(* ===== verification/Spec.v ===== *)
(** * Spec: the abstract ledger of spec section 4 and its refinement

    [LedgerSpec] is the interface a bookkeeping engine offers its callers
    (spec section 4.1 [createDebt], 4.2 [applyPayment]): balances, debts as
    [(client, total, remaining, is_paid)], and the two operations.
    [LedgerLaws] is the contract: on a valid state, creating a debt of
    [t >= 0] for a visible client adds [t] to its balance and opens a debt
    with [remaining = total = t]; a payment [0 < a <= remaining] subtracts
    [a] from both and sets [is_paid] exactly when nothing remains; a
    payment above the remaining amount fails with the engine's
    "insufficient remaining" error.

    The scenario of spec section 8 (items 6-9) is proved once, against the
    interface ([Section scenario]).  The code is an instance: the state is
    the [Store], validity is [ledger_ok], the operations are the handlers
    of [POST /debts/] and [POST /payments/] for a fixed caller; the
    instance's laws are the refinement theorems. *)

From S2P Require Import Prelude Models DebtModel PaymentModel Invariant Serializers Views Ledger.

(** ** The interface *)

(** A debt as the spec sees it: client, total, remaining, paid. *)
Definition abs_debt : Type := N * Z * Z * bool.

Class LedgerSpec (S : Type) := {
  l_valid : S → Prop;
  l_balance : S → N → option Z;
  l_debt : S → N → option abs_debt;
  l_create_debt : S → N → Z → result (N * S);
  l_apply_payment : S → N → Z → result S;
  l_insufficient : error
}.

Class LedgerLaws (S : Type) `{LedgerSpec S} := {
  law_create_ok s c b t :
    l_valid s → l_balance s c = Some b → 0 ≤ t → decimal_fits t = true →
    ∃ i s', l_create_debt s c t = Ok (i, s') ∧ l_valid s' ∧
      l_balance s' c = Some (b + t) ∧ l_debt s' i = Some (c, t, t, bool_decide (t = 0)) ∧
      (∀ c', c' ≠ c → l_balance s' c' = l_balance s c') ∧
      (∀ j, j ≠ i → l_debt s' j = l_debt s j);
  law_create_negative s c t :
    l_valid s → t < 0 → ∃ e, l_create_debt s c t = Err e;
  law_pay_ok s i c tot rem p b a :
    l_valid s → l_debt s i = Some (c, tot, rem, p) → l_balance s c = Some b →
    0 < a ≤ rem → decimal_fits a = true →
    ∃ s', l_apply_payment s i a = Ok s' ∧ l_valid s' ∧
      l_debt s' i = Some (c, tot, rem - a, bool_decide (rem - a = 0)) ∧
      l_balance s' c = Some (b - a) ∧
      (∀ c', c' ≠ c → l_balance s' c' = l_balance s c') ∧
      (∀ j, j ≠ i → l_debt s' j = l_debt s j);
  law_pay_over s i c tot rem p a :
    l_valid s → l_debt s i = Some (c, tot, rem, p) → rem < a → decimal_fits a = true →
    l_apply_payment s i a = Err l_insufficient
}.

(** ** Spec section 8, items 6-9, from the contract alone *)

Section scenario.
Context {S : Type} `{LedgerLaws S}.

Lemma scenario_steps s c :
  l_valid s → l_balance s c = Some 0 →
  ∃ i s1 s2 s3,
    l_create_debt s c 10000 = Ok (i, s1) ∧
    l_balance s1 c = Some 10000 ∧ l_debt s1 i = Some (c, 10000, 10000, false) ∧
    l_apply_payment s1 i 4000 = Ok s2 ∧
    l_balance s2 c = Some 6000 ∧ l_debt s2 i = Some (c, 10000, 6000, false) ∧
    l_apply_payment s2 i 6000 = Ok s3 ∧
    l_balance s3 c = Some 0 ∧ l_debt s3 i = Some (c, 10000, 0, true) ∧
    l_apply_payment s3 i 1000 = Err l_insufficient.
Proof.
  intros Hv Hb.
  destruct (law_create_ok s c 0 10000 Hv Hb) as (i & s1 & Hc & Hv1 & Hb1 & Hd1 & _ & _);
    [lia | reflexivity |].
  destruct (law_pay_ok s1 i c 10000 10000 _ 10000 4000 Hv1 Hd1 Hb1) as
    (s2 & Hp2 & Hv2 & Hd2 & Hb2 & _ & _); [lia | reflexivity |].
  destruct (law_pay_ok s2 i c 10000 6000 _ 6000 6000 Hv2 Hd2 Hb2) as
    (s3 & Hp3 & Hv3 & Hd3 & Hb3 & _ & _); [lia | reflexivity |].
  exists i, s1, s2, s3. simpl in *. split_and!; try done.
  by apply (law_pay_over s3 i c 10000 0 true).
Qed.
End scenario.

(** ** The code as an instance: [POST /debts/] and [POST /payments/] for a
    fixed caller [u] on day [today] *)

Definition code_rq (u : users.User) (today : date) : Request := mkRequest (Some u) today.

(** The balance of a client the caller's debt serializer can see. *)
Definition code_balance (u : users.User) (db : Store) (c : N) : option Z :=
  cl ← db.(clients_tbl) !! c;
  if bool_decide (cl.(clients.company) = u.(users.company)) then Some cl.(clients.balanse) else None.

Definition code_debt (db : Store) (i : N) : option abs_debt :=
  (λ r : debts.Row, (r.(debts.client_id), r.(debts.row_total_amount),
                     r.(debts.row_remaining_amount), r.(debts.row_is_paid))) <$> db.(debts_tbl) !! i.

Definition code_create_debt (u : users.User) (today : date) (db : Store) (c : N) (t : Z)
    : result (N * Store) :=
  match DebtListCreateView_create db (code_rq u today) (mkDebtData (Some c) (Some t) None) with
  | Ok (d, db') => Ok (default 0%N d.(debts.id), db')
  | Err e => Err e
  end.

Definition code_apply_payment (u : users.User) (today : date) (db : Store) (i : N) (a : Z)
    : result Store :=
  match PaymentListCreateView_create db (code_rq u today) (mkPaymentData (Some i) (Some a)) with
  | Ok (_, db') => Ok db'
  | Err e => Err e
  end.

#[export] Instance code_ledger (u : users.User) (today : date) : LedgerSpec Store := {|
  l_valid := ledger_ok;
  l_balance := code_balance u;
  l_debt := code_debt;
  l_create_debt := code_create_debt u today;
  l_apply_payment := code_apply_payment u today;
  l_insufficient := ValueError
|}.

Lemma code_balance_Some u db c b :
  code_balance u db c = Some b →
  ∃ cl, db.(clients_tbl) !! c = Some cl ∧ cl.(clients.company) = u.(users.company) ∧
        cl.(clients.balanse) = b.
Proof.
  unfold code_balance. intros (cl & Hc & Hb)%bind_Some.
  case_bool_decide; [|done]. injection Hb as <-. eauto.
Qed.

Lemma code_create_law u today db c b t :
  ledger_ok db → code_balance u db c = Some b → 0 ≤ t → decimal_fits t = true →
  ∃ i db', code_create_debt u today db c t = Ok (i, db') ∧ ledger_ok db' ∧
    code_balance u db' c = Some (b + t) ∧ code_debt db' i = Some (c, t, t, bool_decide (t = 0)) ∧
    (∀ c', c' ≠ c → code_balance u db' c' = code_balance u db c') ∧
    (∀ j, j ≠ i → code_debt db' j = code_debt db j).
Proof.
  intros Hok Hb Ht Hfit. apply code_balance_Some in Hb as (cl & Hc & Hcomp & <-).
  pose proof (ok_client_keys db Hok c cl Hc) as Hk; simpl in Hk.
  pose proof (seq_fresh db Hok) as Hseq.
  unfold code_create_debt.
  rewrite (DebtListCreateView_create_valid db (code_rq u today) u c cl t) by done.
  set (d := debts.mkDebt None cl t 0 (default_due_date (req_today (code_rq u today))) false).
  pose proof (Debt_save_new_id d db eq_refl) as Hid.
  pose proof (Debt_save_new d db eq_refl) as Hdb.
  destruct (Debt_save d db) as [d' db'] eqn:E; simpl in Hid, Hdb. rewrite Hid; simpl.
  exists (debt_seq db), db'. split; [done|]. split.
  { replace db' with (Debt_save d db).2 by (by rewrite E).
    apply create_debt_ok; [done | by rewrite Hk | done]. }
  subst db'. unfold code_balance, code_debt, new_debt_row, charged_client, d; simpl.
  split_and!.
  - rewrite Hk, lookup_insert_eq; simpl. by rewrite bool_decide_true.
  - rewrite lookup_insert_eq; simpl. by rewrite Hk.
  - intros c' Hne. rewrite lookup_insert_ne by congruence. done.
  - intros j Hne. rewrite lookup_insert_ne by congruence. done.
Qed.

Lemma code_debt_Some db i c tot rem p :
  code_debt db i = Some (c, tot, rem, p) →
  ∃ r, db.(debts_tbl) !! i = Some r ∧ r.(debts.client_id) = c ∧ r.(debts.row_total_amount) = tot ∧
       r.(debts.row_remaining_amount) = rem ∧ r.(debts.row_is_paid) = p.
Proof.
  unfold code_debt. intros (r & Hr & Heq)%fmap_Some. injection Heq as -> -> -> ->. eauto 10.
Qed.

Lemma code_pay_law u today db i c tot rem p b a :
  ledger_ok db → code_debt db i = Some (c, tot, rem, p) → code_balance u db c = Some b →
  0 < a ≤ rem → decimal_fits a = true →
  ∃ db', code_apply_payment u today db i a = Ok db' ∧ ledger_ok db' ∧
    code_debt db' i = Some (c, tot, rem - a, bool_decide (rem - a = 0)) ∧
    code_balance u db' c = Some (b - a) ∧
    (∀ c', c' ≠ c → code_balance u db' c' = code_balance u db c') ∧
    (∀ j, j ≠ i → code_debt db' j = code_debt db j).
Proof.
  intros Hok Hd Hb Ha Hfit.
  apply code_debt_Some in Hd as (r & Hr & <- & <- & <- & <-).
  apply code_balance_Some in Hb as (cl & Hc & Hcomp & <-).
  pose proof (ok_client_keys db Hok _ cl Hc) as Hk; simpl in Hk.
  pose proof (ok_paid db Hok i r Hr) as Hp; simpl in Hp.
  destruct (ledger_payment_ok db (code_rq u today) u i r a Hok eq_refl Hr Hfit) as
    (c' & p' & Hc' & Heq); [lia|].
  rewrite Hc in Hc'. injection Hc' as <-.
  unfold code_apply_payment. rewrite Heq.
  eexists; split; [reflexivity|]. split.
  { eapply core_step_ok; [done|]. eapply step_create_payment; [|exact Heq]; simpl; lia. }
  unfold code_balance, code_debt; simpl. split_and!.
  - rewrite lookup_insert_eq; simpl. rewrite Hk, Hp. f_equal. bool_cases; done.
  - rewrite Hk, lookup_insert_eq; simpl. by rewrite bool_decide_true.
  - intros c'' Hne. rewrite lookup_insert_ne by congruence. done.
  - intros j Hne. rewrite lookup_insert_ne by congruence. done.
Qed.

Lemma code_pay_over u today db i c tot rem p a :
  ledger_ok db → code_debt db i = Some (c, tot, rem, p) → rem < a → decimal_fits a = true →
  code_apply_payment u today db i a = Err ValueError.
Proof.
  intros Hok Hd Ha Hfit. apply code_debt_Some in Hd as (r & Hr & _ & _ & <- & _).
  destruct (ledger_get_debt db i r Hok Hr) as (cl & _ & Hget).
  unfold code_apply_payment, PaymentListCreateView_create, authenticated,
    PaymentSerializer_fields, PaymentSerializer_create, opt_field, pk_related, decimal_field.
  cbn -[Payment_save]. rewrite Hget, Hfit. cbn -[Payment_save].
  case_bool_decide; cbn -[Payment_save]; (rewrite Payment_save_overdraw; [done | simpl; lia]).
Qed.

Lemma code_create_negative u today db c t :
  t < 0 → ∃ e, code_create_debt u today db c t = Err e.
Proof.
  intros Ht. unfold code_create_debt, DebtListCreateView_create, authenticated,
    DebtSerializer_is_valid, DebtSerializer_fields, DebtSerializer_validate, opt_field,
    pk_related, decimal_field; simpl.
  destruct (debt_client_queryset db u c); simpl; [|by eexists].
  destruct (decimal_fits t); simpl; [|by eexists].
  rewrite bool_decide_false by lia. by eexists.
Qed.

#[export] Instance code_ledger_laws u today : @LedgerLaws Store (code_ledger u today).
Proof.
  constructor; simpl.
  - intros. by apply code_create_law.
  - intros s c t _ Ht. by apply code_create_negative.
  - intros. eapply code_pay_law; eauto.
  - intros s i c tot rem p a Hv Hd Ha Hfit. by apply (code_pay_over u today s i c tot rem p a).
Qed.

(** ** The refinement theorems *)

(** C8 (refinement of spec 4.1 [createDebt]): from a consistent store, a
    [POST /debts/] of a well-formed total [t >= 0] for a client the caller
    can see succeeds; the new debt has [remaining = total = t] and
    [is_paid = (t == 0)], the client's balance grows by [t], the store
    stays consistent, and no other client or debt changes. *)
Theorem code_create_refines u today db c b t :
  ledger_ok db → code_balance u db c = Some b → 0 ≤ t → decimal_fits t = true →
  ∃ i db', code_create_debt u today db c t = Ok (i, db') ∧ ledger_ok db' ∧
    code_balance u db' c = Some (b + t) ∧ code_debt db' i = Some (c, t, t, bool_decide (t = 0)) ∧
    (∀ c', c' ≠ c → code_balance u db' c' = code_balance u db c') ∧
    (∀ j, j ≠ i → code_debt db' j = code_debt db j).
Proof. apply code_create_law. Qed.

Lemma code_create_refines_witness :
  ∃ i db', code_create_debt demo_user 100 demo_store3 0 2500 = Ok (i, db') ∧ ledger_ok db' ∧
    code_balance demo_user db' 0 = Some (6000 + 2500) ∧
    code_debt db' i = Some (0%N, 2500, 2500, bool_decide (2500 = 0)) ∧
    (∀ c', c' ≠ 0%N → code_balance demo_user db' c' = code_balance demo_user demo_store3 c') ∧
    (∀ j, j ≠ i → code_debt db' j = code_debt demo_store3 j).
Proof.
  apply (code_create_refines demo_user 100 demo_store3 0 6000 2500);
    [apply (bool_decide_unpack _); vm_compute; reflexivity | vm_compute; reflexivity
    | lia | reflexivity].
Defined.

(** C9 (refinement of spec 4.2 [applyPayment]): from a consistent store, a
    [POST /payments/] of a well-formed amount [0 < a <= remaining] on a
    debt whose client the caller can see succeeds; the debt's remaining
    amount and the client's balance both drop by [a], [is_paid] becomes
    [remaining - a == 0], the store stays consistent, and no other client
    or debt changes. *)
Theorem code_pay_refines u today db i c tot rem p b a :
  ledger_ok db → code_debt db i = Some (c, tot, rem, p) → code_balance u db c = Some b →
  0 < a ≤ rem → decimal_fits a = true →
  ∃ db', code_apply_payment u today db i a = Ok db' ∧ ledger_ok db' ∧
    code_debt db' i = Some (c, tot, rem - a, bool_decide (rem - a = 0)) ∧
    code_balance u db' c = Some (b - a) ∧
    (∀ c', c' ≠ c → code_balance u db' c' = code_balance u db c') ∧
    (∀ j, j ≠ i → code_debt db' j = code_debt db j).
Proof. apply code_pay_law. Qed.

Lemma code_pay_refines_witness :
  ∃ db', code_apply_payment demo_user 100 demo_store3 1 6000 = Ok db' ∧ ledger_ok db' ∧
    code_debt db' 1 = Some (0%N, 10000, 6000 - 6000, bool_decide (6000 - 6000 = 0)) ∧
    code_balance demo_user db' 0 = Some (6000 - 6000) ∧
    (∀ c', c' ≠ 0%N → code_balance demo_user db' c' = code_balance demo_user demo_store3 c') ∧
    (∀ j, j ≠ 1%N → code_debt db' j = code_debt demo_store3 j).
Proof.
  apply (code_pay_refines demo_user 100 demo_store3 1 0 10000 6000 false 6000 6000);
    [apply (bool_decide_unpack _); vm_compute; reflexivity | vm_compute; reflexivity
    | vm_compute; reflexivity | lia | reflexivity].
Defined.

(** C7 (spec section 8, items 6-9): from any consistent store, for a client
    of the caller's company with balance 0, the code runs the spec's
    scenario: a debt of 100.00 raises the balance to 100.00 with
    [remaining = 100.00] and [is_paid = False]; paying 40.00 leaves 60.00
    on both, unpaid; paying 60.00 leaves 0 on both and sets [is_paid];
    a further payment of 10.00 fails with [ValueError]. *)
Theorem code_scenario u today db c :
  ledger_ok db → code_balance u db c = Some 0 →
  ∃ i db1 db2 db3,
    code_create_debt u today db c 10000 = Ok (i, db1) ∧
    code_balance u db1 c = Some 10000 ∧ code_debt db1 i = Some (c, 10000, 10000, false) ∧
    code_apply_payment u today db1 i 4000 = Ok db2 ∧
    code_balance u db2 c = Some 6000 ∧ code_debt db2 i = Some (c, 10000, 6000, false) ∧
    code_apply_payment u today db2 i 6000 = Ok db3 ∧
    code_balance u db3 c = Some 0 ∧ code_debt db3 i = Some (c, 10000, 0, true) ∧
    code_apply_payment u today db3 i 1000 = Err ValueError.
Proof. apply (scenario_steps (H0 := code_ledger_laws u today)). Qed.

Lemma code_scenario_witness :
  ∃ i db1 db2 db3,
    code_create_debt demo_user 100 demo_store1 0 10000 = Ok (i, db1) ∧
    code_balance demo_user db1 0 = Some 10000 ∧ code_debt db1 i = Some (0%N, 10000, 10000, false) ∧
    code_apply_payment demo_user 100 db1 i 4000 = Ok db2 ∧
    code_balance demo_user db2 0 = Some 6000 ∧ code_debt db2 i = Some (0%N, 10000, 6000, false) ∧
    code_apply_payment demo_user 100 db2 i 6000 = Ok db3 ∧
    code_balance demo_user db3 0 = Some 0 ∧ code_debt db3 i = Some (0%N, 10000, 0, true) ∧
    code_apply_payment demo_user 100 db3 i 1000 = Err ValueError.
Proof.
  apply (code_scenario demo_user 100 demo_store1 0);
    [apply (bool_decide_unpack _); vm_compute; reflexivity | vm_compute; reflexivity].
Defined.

WORK TO BE COMPLETED: Copy all lines of the material above where the string "done" occurs.

ANSWER AREA:
  exists i, s1, s2, s3. simpl in *. split_and!; try done.
  case_bool_decide; [|done]. injection Hb as <-. eauto.
  rewrite (DebtListCreateView_create_valid db (code_rq u today) u c cl t) by done.
  exists (debt_seq db), db'. split; [done|]. split.
    apply create_debt_ok; [done | by rewrite Hk | done]. }
  - intros c' Hne. rewrite lookup_insert_ne by congruence. done.
  - intros j Hne. rewrite lookup_insert_ne by congruence. done.
  { eapply core_step_ok; [done|]. eapply step_create_payment; [|exact Heq]; simpl; lia. }
  - rewrite lookup_insert_eq; simpl. rewrite Hk, Hp. f_equal. bool_cases; done.
  - intros c'' Hne. rewrite lookup_insert_ne by congruence. done.
  - intros j Hne. rewrite lookup_insert_ne by congruence. done.
  case_bool_decide; cbn -[Payment_save]; (rewrite Payment_save_overdraw; [done | simpl; lia]).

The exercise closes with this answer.